• **Work request**
If a line below contains the string "first", copy it out.

• **Source data**
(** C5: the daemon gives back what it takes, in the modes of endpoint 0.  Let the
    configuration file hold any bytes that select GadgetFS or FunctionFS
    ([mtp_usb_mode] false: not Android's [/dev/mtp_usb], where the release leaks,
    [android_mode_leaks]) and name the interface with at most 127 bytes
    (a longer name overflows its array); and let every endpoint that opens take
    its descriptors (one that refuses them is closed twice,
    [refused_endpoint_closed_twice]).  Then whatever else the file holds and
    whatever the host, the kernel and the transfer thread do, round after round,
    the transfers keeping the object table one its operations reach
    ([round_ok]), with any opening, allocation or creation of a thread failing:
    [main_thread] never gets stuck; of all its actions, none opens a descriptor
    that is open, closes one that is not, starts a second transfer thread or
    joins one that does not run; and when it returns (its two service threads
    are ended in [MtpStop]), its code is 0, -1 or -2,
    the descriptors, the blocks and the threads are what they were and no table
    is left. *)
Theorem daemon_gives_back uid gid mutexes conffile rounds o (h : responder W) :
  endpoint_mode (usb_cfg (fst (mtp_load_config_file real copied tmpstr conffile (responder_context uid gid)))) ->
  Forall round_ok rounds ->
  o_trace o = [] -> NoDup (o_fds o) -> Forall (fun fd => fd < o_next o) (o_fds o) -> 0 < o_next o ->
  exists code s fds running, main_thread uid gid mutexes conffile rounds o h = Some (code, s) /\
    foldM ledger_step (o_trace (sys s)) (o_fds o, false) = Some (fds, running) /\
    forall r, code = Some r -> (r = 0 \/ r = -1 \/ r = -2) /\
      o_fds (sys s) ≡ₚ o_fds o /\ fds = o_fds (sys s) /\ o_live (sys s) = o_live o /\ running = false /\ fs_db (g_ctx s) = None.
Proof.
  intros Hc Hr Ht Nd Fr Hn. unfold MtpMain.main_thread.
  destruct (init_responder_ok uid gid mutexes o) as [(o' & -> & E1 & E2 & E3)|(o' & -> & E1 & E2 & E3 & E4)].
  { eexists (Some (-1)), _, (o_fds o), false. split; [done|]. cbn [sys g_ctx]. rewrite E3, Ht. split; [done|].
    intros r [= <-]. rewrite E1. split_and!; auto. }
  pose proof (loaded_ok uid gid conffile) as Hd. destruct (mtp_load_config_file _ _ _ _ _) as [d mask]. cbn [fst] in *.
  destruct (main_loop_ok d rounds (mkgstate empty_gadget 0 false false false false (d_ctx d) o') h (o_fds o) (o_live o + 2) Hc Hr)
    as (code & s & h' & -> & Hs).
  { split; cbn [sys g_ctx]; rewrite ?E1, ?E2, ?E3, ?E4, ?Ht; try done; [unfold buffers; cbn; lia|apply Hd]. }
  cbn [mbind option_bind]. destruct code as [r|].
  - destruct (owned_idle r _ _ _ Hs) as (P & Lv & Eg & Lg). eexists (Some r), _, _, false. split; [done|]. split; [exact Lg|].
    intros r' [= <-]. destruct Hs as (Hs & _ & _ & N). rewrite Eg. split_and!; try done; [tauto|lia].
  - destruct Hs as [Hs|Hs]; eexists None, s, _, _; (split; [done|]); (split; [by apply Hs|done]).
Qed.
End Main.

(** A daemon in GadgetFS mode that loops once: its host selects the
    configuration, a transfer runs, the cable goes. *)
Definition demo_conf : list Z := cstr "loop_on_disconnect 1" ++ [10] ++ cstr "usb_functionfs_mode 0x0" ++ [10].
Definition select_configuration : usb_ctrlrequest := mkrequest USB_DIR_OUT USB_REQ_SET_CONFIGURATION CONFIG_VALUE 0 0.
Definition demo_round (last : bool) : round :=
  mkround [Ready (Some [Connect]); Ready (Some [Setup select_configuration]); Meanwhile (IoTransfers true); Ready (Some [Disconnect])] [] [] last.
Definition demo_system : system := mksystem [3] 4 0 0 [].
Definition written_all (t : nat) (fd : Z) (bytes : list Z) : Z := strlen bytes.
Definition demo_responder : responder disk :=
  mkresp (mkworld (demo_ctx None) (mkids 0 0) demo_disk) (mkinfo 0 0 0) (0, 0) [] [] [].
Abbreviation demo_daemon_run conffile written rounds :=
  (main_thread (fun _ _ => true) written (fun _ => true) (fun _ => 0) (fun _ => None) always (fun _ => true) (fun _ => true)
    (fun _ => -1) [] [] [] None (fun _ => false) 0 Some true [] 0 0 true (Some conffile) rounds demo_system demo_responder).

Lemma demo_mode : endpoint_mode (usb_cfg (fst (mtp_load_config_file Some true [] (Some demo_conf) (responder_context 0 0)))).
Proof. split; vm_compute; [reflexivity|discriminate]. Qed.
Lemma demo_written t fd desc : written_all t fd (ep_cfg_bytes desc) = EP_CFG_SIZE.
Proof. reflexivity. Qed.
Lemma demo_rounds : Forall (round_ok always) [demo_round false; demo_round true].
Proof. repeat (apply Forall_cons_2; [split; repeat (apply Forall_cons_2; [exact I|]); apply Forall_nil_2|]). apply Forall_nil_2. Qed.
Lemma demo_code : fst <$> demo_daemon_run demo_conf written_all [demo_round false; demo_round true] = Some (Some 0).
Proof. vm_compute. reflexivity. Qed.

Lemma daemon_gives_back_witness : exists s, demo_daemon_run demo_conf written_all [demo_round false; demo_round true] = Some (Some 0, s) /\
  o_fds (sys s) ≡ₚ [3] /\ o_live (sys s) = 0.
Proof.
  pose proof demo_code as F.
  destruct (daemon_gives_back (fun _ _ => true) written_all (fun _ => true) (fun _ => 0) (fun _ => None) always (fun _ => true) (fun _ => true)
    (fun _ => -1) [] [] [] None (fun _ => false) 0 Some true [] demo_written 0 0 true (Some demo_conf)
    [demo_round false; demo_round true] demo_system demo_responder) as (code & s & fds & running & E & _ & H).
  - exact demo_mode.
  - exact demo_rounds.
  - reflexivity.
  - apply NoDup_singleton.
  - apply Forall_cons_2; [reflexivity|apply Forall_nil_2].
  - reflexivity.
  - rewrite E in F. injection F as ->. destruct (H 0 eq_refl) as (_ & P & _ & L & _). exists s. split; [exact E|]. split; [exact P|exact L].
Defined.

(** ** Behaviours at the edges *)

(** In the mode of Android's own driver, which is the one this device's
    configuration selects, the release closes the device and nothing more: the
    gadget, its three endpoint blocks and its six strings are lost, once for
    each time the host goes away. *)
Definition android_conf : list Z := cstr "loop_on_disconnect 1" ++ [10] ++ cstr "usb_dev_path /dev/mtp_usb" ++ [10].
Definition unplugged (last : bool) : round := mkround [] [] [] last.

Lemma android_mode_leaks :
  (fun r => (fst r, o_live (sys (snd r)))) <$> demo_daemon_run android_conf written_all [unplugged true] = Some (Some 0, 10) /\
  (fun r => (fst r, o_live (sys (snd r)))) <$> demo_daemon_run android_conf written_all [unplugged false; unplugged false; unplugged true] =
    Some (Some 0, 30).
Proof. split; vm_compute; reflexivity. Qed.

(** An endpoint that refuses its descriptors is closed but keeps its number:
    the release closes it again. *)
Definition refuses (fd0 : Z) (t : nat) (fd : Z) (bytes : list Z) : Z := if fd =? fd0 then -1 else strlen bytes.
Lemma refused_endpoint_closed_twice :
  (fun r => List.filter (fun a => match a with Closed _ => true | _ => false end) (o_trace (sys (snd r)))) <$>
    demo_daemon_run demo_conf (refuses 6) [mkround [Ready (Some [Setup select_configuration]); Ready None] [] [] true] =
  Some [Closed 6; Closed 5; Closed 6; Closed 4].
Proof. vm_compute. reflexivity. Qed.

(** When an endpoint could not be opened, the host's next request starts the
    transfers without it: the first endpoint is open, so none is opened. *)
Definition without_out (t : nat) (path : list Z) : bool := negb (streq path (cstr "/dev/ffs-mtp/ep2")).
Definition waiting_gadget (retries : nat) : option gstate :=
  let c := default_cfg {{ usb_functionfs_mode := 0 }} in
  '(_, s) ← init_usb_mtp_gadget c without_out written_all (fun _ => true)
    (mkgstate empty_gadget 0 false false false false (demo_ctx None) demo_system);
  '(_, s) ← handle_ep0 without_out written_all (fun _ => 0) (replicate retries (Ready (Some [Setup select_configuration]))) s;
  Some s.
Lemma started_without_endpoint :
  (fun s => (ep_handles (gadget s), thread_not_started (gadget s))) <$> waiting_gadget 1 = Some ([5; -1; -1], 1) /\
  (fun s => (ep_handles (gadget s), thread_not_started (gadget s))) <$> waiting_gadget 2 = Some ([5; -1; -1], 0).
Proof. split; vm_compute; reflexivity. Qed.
---
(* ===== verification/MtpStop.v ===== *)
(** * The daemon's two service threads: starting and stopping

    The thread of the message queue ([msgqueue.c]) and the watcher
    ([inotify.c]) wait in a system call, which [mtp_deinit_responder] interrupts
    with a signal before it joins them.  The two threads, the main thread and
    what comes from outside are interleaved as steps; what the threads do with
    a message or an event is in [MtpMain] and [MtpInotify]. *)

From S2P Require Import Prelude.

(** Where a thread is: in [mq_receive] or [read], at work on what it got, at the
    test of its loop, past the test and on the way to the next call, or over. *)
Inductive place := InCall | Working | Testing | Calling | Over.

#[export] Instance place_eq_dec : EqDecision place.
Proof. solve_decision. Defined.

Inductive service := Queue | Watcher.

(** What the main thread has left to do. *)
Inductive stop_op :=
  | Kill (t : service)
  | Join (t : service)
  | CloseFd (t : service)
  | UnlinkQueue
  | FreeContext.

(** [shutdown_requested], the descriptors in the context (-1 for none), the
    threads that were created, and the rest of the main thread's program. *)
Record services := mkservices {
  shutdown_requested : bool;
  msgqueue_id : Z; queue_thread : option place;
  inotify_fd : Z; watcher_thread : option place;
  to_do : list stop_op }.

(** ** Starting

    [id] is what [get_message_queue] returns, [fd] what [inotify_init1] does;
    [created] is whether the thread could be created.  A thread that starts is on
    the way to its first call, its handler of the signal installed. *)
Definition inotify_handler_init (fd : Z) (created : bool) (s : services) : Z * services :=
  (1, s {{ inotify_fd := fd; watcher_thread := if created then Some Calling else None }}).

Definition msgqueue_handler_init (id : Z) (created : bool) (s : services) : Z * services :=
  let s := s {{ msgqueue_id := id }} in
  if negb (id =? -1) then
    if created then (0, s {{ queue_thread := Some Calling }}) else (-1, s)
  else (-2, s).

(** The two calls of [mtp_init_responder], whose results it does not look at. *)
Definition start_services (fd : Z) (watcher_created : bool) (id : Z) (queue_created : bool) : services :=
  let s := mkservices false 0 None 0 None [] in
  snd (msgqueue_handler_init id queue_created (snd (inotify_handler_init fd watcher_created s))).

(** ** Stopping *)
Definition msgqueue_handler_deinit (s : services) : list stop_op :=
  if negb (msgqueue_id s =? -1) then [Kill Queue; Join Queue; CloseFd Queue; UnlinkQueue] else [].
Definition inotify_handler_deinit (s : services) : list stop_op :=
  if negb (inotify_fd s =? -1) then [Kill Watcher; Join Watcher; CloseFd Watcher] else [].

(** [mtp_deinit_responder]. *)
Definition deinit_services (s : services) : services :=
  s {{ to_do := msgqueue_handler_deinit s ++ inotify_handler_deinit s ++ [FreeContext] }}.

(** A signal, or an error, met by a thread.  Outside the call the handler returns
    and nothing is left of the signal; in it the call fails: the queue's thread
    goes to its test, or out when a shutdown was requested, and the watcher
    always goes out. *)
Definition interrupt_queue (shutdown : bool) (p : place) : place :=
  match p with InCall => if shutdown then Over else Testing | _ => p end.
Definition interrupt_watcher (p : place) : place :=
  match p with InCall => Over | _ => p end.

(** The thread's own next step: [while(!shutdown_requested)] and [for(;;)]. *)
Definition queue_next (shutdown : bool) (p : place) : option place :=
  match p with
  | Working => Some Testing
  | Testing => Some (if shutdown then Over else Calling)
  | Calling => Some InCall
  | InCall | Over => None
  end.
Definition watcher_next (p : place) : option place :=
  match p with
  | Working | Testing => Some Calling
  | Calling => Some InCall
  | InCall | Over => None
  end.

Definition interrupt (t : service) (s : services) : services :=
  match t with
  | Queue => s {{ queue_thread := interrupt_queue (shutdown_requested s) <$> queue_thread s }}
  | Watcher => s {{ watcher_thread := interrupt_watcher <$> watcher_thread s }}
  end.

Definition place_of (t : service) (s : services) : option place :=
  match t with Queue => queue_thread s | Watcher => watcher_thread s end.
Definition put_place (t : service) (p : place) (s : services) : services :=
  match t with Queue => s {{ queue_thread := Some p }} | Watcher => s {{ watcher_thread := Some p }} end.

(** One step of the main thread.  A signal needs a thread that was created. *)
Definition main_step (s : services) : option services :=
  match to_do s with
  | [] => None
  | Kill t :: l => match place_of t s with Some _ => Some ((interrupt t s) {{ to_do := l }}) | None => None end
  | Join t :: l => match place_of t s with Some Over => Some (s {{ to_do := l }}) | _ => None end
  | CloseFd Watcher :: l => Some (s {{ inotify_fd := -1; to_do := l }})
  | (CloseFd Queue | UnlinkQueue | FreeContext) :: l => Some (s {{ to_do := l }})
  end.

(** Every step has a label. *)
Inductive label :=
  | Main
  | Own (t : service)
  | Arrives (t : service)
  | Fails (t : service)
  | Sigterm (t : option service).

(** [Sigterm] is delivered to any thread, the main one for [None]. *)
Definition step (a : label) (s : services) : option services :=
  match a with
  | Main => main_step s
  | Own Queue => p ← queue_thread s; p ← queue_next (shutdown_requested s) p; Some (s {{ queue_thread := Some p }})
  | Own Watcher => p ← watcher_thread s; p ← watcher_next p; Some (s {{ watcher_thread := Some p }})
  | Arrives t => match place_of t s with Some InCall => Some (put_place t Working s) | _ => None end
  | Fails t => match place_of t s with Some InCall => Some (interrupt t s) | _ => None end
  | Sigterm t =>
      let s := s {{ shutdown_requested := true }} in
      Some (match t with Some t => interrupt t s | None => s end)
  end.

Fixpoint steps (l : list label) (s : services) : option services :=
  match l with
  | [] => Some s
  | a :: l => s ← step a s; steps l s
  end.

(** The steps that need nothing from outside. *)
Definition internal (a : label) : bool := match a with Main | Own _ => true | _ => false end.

• **Response to the task**
    transfers without it: the first endpoint is open, so none is opened. *)
    the way to its first call, its handler of the signal installed. *)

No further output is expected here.